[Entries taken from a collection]
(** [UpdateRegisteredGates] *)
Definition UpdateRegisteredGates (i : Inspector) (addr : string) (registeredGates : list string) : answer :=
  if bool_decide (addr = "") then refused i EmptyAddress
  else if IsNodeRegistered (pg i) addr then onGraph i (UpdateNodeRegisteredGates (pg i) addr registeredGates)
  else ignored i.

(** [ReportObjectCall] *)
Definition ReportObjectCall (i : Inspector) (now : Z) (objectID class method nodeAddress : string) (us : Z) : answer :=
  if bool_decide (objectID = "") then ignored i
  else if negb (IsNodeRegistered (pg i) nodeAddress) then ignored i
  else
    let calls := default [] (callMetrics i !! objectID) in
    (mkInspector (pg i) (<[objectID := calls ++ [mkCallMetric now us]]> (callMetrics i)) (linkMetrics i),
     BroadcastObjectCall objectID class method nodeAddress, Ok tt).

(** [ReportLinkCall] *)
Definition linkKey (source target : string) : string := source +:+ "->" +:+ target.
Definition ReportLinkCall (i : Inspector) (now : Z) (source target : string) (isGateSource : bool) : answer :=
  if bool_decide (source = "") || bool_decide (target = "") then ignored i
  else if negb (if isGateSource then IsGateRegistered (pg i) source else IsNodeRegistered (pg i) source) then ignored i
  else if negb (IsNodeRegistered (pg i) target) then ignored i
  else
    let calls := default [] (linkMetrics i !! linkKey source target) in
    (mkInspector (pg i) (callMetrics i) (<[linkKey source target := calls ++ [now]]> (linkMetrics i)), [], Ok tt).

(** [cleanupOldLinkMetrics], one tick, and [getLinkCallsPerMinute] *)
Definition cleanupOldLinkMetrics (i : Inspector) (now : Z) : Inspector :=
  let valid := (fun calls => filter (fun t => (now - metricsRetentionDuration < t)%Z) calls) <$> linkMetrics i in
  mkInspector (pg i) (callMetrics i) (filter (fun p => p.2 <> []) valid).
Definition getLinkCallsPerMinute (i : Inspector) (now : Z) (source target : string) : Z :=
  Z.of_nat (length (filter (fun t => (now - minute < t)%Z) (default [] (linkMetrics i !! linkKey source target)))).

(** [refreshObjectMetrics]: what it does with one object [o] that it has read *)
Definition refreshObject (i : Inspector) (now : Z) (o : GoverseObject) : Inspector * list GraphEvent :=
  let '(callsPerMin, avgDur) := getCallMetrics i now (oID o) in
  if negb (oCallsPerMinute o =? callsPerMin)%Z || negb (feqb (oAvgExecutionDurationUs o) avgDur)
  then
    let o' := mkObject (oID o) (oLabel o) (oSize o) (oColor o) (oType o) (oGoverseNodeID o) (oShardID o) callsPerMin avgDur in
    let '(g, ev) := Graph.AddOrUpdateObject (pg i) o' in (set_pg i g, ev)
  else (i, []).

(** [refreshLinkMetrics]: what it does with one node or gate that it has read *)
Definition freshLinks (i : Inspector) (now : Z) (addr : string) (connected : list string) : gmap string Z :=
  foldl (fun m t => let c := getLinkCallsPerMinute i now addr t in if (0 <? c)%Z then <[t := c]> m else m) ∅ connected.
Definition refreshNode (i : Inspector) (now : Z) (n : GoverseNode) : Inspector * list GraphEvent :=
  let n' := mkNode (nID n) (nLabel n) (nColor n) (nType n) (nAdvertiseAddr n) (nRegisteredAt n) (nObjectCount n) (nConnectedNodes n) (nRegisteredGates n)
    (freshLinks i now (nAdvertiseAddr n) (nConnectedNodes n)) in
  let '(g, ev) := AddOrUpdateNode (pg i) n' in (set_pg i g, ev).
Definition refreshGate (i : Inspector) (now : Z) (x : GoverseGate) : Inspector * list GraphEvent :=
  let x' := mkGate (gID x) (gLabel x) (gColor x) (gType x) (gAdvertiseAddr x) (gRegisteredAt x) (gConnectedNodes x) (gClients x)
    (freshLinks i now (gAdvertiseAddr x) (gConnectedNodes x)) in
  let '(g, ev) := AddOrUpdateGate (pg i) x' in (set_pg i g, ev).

● WORK REQUEST
Could you retype exactly the lines above, starting at the line that contains "let o' := mkObject" and ending at the line that contains "foldl (fun m", and nothing more?

● RESULT
    let o' := mkObject (oID o) (oLabel o) (oSize o) (oColor o) (oType o) (oGoverseNodeID o) (oShardID o) callsPerMin avgDur in
    let '(g, ev) := Graph.AddOrUpdateObject (pg i) o' in (set_pg i g, ev)
  else (i, []).

(** [refreshLinkMetrics]: what it does with one node or gate that it has read *)
Definition freshLinks (i : Inspector) (now : Z) (addr : string) (connected : list string) : gmap string Z :=
  foldl (fun m t => let c := getLinkCallsPerMinute i now addr t in if (0 <? c)%Z then <[t := c]> m else m) ∅ connected.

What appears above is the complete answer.